Author’s Note: I met the wonderful woman (Jeanne Kudich) behind Random Felines at Barkworld last month and below is the email interview I did with her. What a pleasure to catch up with her again and pester her with questions about her blog, fostering and adopting. Thank you so much Jeanne! Pictures were used with permission.
How did you get inspired to blog?
I wanted a “journal” of sorts to keep track of the cats. I was fostering as well and it made for a good way to keep memories of the kittens.
What has been your favorite post(s) so far?
There have been so many….I think for me it is about having an impact on others. I posted about how hard fostering can be, how applications work for rescues, and probably announcing when my special needs foster Bourbon was adopted.
What have you learned since you started your blog?

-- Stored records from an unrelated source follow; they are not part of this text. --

Lemma accept_ack_total ack now :
  0 ≤ aa_acceptor_id ack < n → vote_for (p_id p) ack →
  ∃ r, proposer_receive_accept_ack p ack now = Ret r.
Proof using I Rp Ra.
  intros Hid Hvb. destruct (pi_rep _ _ _ _ _ I) as [_ R' R''].
  destruct (find_total _ _ (aa_iid ack) R'' Ra) as (o & Ho & Hk).
  unfold proposer_receive_accept_ack. rewrite Ho. simpl. destruct o as [k|]; [|eauto].
  destruct Hk as (Hk & inst & Hl & _ & ->). simpl. pose proof (lookup_lt_Some _ _ _ Hl).
  pose proof (inv_lookup_a _ _ _ _ _ I _ inst Hl) as Hok.
  destruct (roomy_growable _ _ R' Rp) as [G' _]. destruct (roomy_growable _ _ R'' Ra) as [G'' X''].
  case_Z.
  - rewrite Hvb by (by rewrite e, (io_owner _ _ _ _ Hok)).
    rewrite (proj2 (Z.eqb_eq _ _)) by done. simpl.
    destruct (io_quorum _ _ _ _ Hok) as [S HS].
    destruct (quorum_add_total _ _ _ _ HS Hid) as (r & q & ->). simpl. case_match; [eauto|].
    case_match; [|eauto]. pose proof (poke_ok _ _ k (set_quorum q inst) R'' ltac:(lia)) as Rk.
    destruct (carray_map_ok instance_match (set_quorum q inst) 0 _ _ Rk X'') as (c & Hc & _).
    unfold instance_remove, carray_reject. rewrite Hc. simpl. eauto.
  - destruct (carray_map_ok instance_match inst 0 _ _ R'' X'') as (c & Hc & _).
    unfold instance_remove, carray_reject. rewrite Hc. simpl.
    destruct (push_front_ok _ _ inst R' G') as (c' & -> & _). simpl.
    match goal with |- context [prepare_preempt ?x inst now] =>
      destruct (preempt_total x inst now Hok) as [[i out] ->] end.
    simpl. eauto.
Qed.

End total.

(** ** The value a proposer adopts *)

Fixpoint receive_promises (p : proposer) (acks : list prepare_ack) (now : timeval) : res proposer :=
  match acks with
  | [] => Ret p
  | ack :: acks' =>
      '(p, _) ← proposer_receive_prepare_ack p ack now;
      receive_promises p acks' now
  end.

Lemma find_unique (l : list instance) k k' i i' :
  NoDup (i_iid <$> l) → l !! k = Some i → l !! k' = Some i' → i_iid i' = i_iid i → k' = k.
Proof.
  intros U Hk Hk' E. eapply NoDup_lookup; [exact U|..]; rewrite list_lookup_fmap.
  - rewrite Hk'. simpl. by rewrite E.
  - by rewrite Hk.
Qed.

Section adopt.
Context (n : Z) (now : timeval).

(** One promise for the round of the instance at [k], from an acceptor not yet
counted. *)
Lemma receive_promise_ok p vs ps acs k inst S ack :
  proposer_inv n p vs ps acs → indexable (p_prepare_instances p) →
  Z.of_nat (length vs) < ca_size (p_values p) →
  ps !! k = Some inst → pa_iid ack = i_iid inst → pa_ballot ack = i_ballot inst →
  quorum_rep (i_quorum inst) n S → 0 ≤ pa_acceptor_id ack < n →
  q_acceptor_ids (i_quorum inst) !! Z.to_nat (pa_acceptor_id ack) = Some 0 →
  ∃ p' q, proposer_receive_prepare_ack p ack now = Ret (p', None) ∧
    proposer_inv n p' (promise_values ack inst vs) (<[k := promise_inst q ack inst]> ps) acs ∧
    ca_size (p_values p') = ca_size (p_values p) ∧
    ca_size (p_prepare_instances p') = ca_size (p_prepare_instances p) ∧
    p_accept_instances p' = p_accept_instances p ∧ same_ids p p' ∧
    quorum_rep q n ({[pa_acceptor_id ack]} ∪ S) ∧
    q_acceptor_ids q = <[Z.to_nat (pa_acceptor_id ack) := 1]> (q_acceptor_ids (i_quorum inst)).
Proof.
  intros I Hx Hroom Hk Hiid Hb HS Hid Hflag. destruct (pi_rep _ _ _ _ _ I) as [Rv Rp Ra].
  pose proof (lookup_lt_Some _ _ _ Hk) as Hlt.
  assert (instance_find (p_prepare_instances p) (pa_iid ack) = Ret (Some (Z.of_nat k))) as Hf.
  { unfold instance_find. destruct (instance_find_total (Z.to_nat (carray_count (p_prepare_instances p)))
      0 _ ps (pa_iid ack) Rp Hx) as [o Ho]; [lia|unfold carray_count; rewrite (rep_count _ _ Rp); lia|].
    rewrite Ho. apply (instance_find_inv _ ps) in Ho; [|done]. do 2 f_equal. destruct o as [j|].
    - destruct Ho as (Hj & i & Hji & Ei). f_equal. pose proof (pi_unique _ _ _ _ _ I) as U.
      rewrite fmap_app in U. apply NoDup_app in U as (U & _ & _).
      rewrite <-(find_unique ps k (Z.to_nat j) inst i U Hk Hji ltac:(congruence)). lia.
    - destruct (Ho inst); [by eapply list_elem_of_lookup_2|done]. }
  destruct (quorum_add_fresh _ _ _ _ HS Hid Hflag) as (q & Hq & HS' & Hfl).
  assert (∃ p1, promise_value p (set_quorum q inst) ack = Ret (p1, promise_inst q ack inst) ∧
    ca_size (p_values p1) = ca_size (p_values p) ∧
    p_prepare_instances p1 = p_prepare_instances p ∧
    p_accept_instances p1 = p_accept_instances p) as (p1 & Hp1 & Sv & Ep & Ea).
  { unfold promise_value, promise_inst. simpl. destruct (0 <? value_size (pa_value ack)); simpl; [|eauto].
    destruct (i_value inst) as [old|]; [|eauto]. case_match; [|eauto].
    destruct (push_back_room _ _ old Rv Hroom) as (c & -> & _ & Hs & _). simpl. eauto. }
  pose proof Hp1 as Hp1'. apply (promise_value_inv p vs ps acs (pi_rep _ _ _ _ _ I)) in Hp1'
    as (_ & [Rv1 Rp1 Ra1] & Hs & _).
  set (p' := set_prepare (carray_poke (p_prepare_instances p1) (Z.of_nat k) (promise_inst q ack inst)) p1).
  exists p', q. split.
  { unfold proposer_receive_prepare_ack. rewrite Hf. simpl.
    rewrite (instance_at_ok _ ps (Z.of_nat k) inst Rp Hx) by (lia || by rewrite Nat2Z.id).
    simpl. rewrite Hb, Z.ltb_irrefl, Z.eqb_refl, Hq. simpl. rewrite Hp1. simpl. done. }
  split; [|split; [done|split; [simpl; by rewrite Ep|done]]].
  apply (inv_update_p n p vs ps acs I p' _ k inst); [|done|done|apply promise_inst_iid|].
  - split; simpl; try done. rewrite <-(Nat2Z.id k) at 2. apply poke_ok; [done|lia].
  - eapply inst_ok_promise; [|done]. by eapply inv_lookup_p.
Qed.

About blogging? That I know just enough to keep from blowing up my computer. Seriously though, becoming part of a community has been a wonderful thing. I kind of stumbled into it and then discovered there are so many more bloggers out there. The opportunity to share things back and forth and support each other is the best thing.
What advice do you have to other pet bloggers?
Find a voice and go with it. I started out talking as “myself” and eventually changed over to a group cat voice. I didn’t want to pick one cat to be the voice of the blog – what happens when that cat passes away? Though there are times when one cat will take over for a day. And I will post as myself if it is something that the cats wouldn’t talk about or is personal. Skip the “cat speak” – it is just too hard to read and I think it turns people off. And talk about something you love. You don’t have to post every day, but be consistent.
How many pictures do you take on average to get a “perfect” picture for your blog?
I don’t know if I have ever gotten the perfect picture. That would be the one thing I would like to improve but I think it would require an upgrade to a much better camera and that isn’t in the budget right now. I will say that like most bloggers, I take WAY more than I actually use. For me it is about catching the cats and kittens doing natural things. And sometimes I get lucky and get a really great shot (or video).
How did you get started fostering?
It was totally by accident. A pair of adult male cats came into the humane society where I was volunteering at the time. It’s a long complicated story (http://www.random-felines.com/2009/11/tim-tom.html ) but the short version is they needed a foster home and I suggested our special adoptables program. I showed up to a meeting and my friend in charge of the program said “sign here you can pick them up Saturday”. It went smoothly and that spring I got an email asking for kitten fosters since they needed help. I took my first litter of kittens, it worked out well with my cats and that was it.
What has been the most reward thing about fostering?
Seeing sick kittens get better and seeing some special needs kittens get homes. (http://www.random-felines.com/2013/01/bourbon-and-moonshine.html) And of course getting kittens and their moms adopted.
What is the hardest thing about fostering?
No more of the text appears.